▶ **Work instructions**
Your answer must consist of every line from the data below that includes the word "leaves".

▶ **Data under study**

==================================================

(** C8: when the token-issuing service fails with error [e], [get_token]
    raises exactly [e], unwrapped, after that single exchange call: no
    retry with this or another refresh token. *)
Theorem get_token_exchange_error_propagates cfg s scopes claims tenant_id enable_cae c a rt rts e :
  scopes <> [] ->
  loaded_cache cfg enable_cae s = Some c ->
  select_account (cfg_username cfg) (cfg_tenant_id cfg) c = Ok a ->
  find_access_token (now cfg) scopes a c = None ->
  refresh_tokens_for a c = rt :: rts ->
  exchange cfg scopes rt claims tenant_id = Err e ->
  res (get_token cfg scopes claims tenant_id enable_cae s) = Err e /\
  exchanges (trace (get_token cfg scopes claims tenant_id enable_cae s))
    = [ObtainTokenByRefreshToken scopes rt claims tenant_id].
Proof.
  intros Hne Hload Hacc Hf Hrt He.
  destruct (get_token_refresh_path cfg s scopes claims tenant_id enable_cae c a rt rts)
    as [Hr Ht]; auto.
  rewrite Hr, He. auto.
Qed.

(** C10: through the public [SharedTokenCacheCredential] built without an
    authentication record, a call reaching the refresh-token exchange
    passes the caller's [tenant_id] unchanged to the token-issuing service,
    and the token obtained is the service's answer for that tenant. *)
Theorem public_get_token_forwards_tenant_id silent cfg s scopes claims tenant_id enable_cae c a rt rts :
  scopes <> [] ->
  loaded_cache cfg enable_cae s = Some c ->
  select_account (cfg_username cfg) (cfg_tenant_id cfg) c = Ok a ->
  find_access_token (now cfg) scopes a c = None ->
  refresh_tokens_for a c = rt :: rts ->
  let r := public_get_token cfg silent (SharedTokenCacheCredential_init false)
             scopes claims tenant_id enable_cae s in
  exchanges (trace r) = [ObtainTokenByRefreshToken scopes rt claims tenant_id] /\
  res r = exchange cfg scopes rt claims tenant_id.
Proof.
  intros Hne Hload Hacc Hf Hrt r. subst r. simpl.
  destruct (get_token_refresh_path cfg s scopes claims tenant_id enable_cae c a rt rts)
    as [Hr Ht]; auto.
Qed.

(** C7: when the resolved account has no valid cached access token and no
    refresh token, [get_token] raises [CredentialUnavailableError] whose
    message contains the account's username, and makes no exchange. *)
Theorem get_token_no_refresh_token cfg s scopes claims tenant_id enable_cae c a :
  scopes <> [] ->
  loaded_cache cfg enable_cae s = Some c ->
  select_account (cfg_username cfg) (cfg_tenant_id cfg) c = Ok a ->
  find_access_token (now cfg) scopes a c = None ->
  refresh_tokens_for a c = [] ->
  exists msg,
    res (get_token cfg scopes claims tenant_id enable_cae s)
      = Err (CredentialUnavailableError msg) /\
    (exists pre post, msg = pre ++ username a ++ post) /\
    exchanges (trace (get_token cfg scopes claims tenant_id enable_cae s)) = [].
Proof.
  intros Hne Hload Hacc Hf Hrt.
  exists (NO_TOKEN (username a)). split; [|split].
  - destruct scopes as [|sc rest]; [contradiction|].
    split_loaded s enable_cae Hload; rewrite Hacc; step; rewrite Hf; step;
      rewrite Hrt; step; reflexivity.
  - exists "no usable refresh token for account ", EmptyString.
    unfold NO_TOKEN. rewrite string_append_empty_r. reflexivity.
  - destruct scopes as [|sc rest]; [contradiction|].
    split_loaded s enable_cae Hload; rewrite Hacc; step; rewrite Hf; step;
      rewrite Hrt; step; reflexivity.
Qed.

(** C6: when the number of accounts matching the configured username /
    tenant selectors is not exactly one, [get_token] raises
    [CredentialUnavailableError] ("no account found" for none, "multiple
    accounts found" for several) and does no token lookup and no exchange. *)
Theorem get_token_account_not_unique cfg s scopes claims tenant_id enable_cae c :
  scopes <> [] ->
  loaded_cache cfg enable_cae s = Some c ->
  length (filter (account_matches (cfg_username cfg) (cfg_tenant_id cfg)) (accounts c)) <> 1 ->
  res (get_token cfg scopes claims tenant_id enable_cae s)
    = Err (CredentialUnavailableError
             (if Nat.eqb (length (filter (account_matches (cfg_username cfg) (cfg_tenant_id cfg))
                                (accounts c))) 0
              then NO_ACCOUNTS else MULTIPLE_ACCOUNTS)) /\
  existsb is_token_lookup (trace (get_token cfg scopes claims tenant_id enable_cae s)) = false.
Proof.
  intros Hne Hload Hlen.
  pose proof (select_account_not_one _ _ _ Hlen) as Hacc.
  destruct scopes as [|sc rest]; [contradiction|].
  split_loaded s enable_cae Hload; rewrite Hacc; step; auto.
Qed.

==================================================

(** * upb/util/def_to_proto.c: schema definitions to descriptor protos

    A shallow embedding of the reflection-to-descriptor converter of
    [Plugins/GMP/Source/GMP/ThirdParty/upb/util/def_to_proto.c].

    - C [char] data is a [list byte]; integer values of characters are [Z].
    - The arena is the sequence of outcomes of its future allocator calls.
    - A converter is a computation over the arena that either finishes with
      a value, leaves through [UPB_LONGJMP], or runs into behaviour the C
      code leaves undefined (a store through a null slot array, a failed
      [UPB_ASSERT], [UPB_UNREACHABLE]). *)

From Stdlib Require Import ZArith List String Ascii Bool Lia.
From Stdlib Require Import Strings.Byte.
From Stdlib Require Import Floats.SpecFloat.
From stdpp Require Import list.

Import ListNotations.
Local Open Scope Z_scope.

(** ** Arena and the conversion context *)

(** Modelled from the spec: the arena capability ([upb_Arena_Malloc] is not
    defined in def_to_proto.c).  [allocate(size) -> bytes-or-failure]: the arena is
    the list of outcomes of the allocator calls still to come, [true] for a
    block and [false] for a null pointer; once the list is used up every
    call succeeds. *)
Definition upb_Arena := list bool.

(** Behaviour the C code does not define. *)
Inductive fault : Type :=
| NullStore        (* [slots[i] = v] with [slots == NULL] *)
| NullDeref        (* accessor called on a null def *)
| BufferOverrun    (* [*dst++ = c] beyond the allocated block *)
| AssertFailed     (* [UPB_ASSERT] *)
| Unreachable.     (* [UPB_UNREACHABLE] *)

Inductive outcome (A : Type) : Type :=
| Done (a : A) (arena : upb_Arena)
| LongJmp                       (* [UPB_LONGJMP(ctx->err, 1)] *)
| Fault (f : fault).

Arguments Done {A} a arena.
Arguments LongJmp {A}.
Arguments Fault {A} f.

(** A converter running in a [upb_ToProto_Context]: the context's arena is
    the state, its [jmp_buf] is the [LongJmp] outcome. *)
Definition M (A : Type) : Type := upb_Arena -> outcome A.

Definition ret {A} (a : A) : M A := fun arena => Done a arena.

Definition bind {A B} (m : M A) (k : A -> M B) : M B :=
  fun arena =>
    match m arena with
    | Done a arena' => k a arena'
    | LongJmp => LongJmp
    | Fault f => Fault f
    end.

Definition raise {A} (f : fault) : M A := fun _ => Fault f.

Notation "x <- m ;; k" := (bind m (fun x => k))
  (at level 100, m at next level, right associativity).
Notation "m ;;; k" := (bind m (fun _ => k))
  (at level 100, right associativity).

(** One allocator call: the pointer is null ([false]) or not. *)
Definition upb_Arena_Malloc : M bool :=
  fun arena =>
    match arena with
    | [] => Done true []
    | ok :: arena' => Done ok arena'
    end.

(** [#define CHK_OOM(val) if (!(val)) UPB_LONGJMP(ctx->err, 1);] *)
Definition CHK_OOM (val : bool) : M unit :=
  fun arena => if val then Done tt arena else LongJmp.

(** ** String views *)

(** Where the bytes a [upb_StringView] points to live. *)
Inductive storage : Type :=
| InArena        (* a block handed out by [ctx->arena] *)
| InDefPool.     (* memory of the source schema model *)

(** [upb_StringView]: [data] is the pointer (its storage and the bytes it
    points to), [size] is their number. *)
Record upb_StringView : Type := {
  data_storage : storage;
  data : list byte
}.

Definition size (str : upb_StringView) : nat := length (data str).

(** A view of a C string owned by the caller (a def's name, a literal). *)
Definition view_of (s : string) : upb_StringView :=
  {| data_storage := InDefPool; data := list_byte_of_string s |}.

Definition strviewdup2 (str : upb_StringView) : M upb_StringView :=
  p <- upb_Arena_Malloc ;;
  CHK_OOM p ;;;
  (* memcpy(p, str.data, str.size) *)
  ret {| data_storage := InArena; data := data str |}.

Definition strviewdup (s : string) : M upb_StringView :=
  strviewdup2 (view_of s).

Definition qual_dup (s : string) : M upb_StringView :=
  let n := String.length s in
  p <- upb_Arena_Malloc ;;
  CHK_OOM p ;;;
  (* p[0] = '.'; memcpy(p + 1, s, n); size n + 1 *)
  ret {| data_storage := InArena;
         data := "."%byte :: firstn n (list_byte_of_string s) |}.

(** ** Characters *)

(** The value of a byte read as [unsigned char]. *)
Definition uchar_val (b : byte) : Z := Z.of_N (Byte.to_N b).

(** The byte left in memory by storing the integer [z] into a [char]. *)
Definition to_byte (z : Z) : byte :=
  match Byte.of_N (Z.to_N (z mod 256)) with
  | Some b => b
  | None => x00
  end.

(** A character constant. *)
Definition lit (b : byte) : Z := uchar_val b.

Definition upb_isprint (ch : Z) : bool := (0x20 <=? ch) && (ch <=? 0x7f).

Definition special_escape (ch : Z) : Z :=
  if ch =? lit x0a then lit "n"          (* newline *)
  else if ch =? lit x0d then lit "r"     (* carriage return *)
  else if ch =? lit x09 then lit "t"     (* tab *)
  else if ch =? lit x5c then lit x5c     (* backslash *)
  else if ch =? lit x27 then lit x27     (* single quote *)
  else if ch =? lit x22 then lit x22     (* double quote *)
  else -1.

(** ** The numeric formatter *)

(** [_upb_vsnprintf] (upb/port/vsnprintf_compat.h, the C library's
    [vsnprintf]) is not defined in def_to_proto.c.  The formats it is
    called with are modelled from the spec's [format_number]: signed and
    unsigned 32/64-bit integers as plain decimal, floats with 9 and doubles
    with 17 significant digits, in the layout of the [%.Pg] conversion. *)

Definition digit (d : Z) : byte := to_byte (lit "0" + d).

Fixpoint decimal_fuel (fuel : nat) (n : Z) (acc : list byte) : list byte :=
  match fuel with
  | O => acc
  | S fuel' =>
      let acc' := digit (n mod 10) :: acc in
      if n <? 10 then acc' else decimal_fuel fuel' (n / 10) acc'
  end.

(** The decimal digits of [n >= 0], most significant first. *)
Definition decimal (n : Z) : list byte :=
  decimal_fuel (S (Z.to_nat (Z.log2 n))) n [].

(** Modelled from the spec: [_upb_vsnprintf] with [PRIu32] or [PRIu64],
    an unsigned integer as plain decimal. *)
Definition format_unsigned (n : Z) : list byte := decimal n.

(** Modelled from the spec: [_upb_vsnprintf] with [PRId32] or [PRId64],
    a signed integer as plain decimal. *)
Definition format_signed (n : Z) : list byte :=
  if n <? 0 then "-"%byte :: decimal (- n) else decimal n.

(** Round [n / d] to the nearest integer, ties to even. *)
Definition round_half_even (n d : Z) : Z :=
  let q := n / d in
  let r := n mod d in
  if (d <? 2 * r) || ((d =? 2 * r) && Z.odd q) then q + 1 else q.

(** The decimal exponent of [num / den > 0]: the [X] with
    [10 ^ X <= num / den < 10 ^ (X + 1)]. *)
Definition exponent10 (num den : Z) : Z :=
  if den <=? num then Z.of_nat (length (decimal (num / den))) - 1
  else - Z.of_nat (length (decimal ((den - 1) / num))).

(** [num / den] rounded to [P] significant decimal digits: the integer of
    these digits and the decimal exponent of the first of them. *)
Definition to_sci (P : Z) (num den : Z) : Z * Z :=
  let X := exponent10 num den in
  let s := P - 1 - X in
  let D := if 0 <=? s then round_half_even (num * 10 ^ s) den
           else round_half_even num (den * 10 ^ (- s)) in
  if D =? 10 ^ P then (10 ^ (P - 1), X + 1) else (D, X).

==================================================

▶ **Solution to this exercise**
      a value, leaves through [UPB_LONGJMP], or runs into behaviour the C
      code leaves undefined (a store through a null slot array, a failed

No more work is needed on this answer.